_Your instructions_
Among the entries below, take the line with "dt_month : nat;" and the line with "match e with", and output them and every line between them exactly, with nothing else.

_Data records_
(** * EnvioMain: the fleet-status report pipeline

    A shallow embedding of [src/EnvioMain.py] (function [main]) and the
    properties of its record filter, exclusion-set builder and report
    renderer.

    The program is Python working on decoded JSON, so the embedding keeps
    the dynamic values: a [json] value is what [response.json()] returns,
    dictionary access is [dict.get], conditions are Python truthiness, and
    every operation that can raise returns in the [py] error monad. *)

From Stdlib Require Import ZArith Lia.
From stdpp Require Import base option countable strings list gmap pretty.

Set Warnings "-register-all,-clear-no-such-hyp".

(** ** Python values decoded from JSON *)

(** The value of a [float] (a binary64): a NaN, an infinity, a signed
    zero, or the nonzero dyadic [(-1)^neg * (2k+1) * 2^e], each finite
    value in exactly one way. *)
Inductive float : Type :=
  | FNaN
  | FInf (neg : bool)
  | FZero (neg : bool)
  | FFinite (neg : bool) (k : N) (e : Z).

(** [json.loads] yields [None], [bool], [int], [float], [str], [list] and
    [dict] (insertion ordered, keys distinct, the last duplicate wins). *)
Inductive json : Type :=
  | JNull
  | JBool (b : bool)
  | JInt (z : Z)
  | JFloat (f : float)
  | JStr (s : string)
  | JList (l : list json)
  | JObj (kv : list (string * json)).

(** The exceptions the modelled code can meet; all derive from
    [Exception], so every [except Exception] handler catches each one. *)
Inductive exn : Type :=
  | AttributeError
  | TypeError
  | ValueError
  | ParserError
  | ConnectionError
  | HTTPError
  | JSONDecodeError
  | KeyError
  | FileNotFoundError
  | SMTPException.

(** A computation that returns or raises. *)
Inductive py (A : Type) : Type :=
  | Ret (a : A)
  | Raise (e : exn).
Arguments Ret {A} a.
Arguments Raise {A} e.

#[global] Instance py_ret : MRet py := fun A a => Ret a.
#[global] Instance py_bind : MBind py := fun A B f m =>
  match m with
  | Ret a => f a
  | Raise e => Raise e
  end.

#[global] Instance py_fmap : FMap py := fun A B f m =>
  match m with
  | Ret a => Ret (f a)
  | Raise e => Raise e
  end.

(** [d.get(k)] on the items of a dict. *)
Fixpoint dict_lookup (k : string) (kv : list (string * json)) : option json :=
  match kv with
  | [] => None
  | (k', v) :: rest => if String.eqb k k' then Some v else dict_lookup k rest
  end.

(** [v is None]. *)
Definition is_None (v : json) : bool :=
  match v with
  | JNull => true
  | _ => false
  end.

(** [v.get(k, default)]: only a dict has the method [get]. *)
Definition py_get (v : json) (k : string) (default : json) : py json :=
  match v with
  | JObj kv => Ret (from_option id default (dict_lookup k kv))
  | _ => Raise AttributeError
  end.

(** [bool(v)], the test of [if v] and of [a or b]. A NaN is true. *)
Definition truthy (v : json) : bool :=
  match v with
  | JNull => false
  | JBool b => b
  | JInt z => negb (z =? 0)%Z
  | JFloat (FZero _) => false
  | JFloat _ => true
  | JStr s => negb (String.eqb s "")
  | JList l => negb (bool_decide (l = []))
  | JObj kv => negb (bool_decide (kv = []))
  end.

(** *** Equality and hashing of scalars

    Python compares numbers by value across [bool], [int] and [float]
    ([True == 1 == 1.0]) and hashes equal values alike, so a [set] keeps
    one member for them. A [num] is that common value: zero, an infinity,
    a NaN, or a nonzero dyadic [(-1)^neg * (2k+1) * 2^e]. *)
Inductive num : Type :=
  | NZero
  | NInf (neg : bool)
  | NNaN
  | NFinite (neg : bool) (k : N) (e : Z).

(** The odd part and the power of two of a positive integer:
    [p = (2k+1) * 2^e]. *)
Fixpoint odd_part (p : positive) : N * Z :=
  match p with
  | xH => (0%N, 0%Z)
  | xI q => (Npos q, 0%Z)
  | xO q => let '(k, e) := odd_part q in (k, Z.succ e)
  end.

Definition num_of_Z (z : Z) : num :=
  match z with
  | Z0 => NZero
  | Zpos p => let '(k, e) := odd_part p in NFinite false k e
  | Zneg p => let '(k, e) := odd_part p in NFinite true k e
  end.

Definition num_of_float (f : float) : num :=
  match f with
  | FNaN => NNaN
  | FInf neg => NInf neg
  | FZero _ => NZero
  | FFinite neg k e => NFinite neg k e
  end.

(** The key under which a [set] or a comparison sees a scalar; a list or
    a dict has none (it is unhashable). *)
Inductive hkey : Type :=
  | HNone
  | HStr (s : string)
  | HNum (n : num).

#[global] Instance num_eq_dec : EqDecision num.
Proof. solve_decision. Defined.

#[global] Instance hkey_eq_dec : EqDecision hkey.
Proof. solve_decision. Defined.

Definition hkey_encode (h : hkey)
  : unit + string + (unit + bool + unit + bool * N * Z) :=
  match h with
  | HNone => inl (inl tt)
  | HStr s => inl (inr s)
  | HNum NZero => inr (inl (inl (inl tt)))
  | HNum (NInf neg) => inr (inl (inl (inr neg)))
  | HNum NNaN => inr (inl (inr tt))
  | HNum (NFinite neg k e) => inr (inr (neg, k, e))
  end.

Definition hkey_decode (x : unit + string + (unit + bool + unit + bool * N * Z))
  : hkey :=
  match x with
  | inl (inl _) => HNone
  | inl (inr s) => HStr s
  | inr (inl (inl (inl _))) => HNum NZero
  | inr (inl (inl (inr neg))) => HNum (NInf neg)
  | inr (inl (inr _)) => HNum NNaN
  | inr (inr (neg, k, e)) => HNum (NFinite neg k e)
  end.

#[global] Instance hkey_countable : Countable hkey.
Proof.
  apply (inj_countable' hkey_encode hkey_decode).
  by intros [| s | [| neg | | neg k e]].
Defined.

Definition hash_key (v : json) : option hkey :=
  match v with
  | JNull => Some HNone
  | JBool b => Some (HNum (num_of_Z (if b then 1 else 0)))
  | JInt z => Some (HNum (num_of_Z z))
  | JFloat f => Some (HNum (num_of_float f))
  | JStr s => Some (HStr s)
  | JList _ | JObj _ => None
  end.

(** [a == b] where [b] is a scalar, the only comparisons the program
    makes (against the literal [0]). A NaN equals nothing; a list or a
    dict never equals a scalar. *)
Definition py_eq (a b : json) : bool :=
  match hash_key a, hash_key b with
  | Some (HNum NNaN), _ | _, Some (HNum NNaN) => false
  | Some ka, Some kb => bool_decide (ka = kb)
  | _, _ => false
  end.

(** [x in s] for a set [s] of scalars: hashing a list or a dict raises
    [TypeError]. A NaN is found like any other member: [json] decodes
    every NaN to the one float object it keeps for it, and membership
    tests identity before equality. *)
Definition set_contains (x : json) (s : gset hkey) : py bool :=
  match hash_key x with
  | None => Raise TypeError
  | Some k => Ret (bool_decide (k ∈ s))
  end.

(** [s.add(x)]. *)
Definition set_add (s : gset hkey) (x : json) : py (gset hkey) :=
  match hash_key x with
  | None => Raise TypeError
  | Some k => Ret ({[ k ]} ∪ s)
  end.

(** [for x in v]: a list yields its items, a dict its keys, a string its
    characters; anything else is not iterable. *)
Fixpoint chars (s : string) : list json :=
  match s with
  | EmptyString => []
  | String c rest => JStr (String c EmptyString) :: chars rest
  end.

Definition py_iter (v : json) : py (list json) :=
  match v with
  | JList l => Ret l
  | JObj kv => Ret (JStr <$> kv.*1)
  | JStr s => Ret (chars s)
  | _ => Raise TypeError
  end.

(** ** Time *)

(** An aware [datetime]: the civil fields in its own zone and the instant
    it denotes, in microseconds since the epoch. *)
Record datetime : Type := {
  dt_year : nat;
  dt_month : nat;
  dt_day : nat;
  dt_hour : nat;
  dt_minute : nat;
  dt_second : nat;
  dt_instant : Z
}.

(** [timedelta(hours=1)] in microseconds. *)
Definition one_hour : Z := 3600000000.

(** ** Classified rows *)

Inductive estatus : Type := DETENIDO | RUTA.

Definition estatus_str (e : estatus) : string :=
  match e with
  | DETENIDO => "DETENIDO"
  | RUTA => "RUTA"
  end.

(** The dict appended to [results]. ["Unidad"] and ["Ubicación"] hold
    whatever Python value the record carried. *)
Record fila : Type := {
  Unidad : json;
  Ubicación : json;
  Estatus : estatus
}.

Inductive level : Type := INFO | ERROR.

Definition log := list (level * string).

(** What a gate decides: the record goes on, or [continue]. *)
Inductive gate : Type := Pass | Drop.

(** ** The telemetry provider *)

(** What [requests.get] returned: the status code and the decoded body
    ([None] when the body is not JSON and [.json()] raises). The call
    itself raises on a transport error or a timeout: an [option]. *)
Record response : Type := {
  status_code : nat;
  body : option json
}.

Definition raise_for_status (r : response) : py unit :=
  if bool_decide (400 ≤ status_code r < 600) then Raise HTTPError else Ret tt.

Definition response_json (r : response) : py json :=
  match body r with
  | Some j => Ret j
  | None => Raise JSONDecodeError
  end.

(** [a[k]]. *)
Definition py_getitem (v : json) (k : string) : py json :=
  match v with
  | JObj kv => match dict_lookup k kv with
               | Some x => Ret x
               | None => Raise KeyError
               end
  | _ => Raise TypeError
  end.

(** ** The exclusion set (lines 109-134) *)

Definition predefined_special : gset hkey :=
  list_to_set (HStr <$>
    [ "254792506"; "254801835"; "254802150"; "254802588";
      "254803338"; "254859196"; "94193861"; "95243156";
      "95243200"; "95243316"; "95243513"; "244349505";
      "245970120"; "254794170"; "254794716"; "257477773" ]).

(** The set comprehension of lines 127-130, one address at a time:
    [a.get("id")] is the filter, [a["id"]] the member added. *)
Fixpoint collect_ids (addresses : list json) (acc : gset hkey)
  : py (gset hkey) :=
  match addresses with
  | [] => Ret acc
  | a :: rest =>
      c ← py_get a "id" JNull;
      if truthy c then
        ident ← py_getitem a "id";
        acc' ← set_add acc ident;
        collect_ids rest acc'
      else collect_ids rest acc
  end.

(** The iterable of the comprehension (lines 128-129). *)
Definition fetched_addresses (tags_json : json) : py (list json) :=
  data ← py_get tags_json "data" (JObj []);
  addresses ← py_get data "addresses" (JList []);
  py_iter addresses.

Definition new_ids (tags_json : json) : py (gset hkey) :=
  items ← fetched_addresses tags_json;
  collect_ids items ∅.

(** The body of the [try] of lines 117-131. *)
Definition obtener_ids (tags : option response) : py (gset hkey) :=
  match tags with
  | None => Raise ConnectionError
  | Some r =>
      _ ← raise_for_status r;
      tags_json ← response_json r;
      ids ← new_ids tags_json;
      mret (predefined_special ∪ ids)
  end.

(** The body of the [try] of lines 137-145. *)
Definition obtener_vehiculos (veh : option response) : py json :=
  match veh with
  | None => Raise ConnectionError
  | Some r =>
      _ ← raise_for_status r;
      veh_json ← response_json r;
      py_get veh_json "data" (JList [])
  end.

_Reply to the exercise_
  dt_month : nat;
  dt_day : nat;
  dt_hour : nat;
  dt_minute : nat;
  dt_second : nat;
  dt_instant : Z
}.

(** [timedelta(hours=1)] in microseconds. *)
Definition one_hour : Z := 3600000000.

(** ** Classified rows *)

Inductive estatus : Type := DETENIDO | RUTA.

Definition estatus_str (e : estatus) : string :=
  match e with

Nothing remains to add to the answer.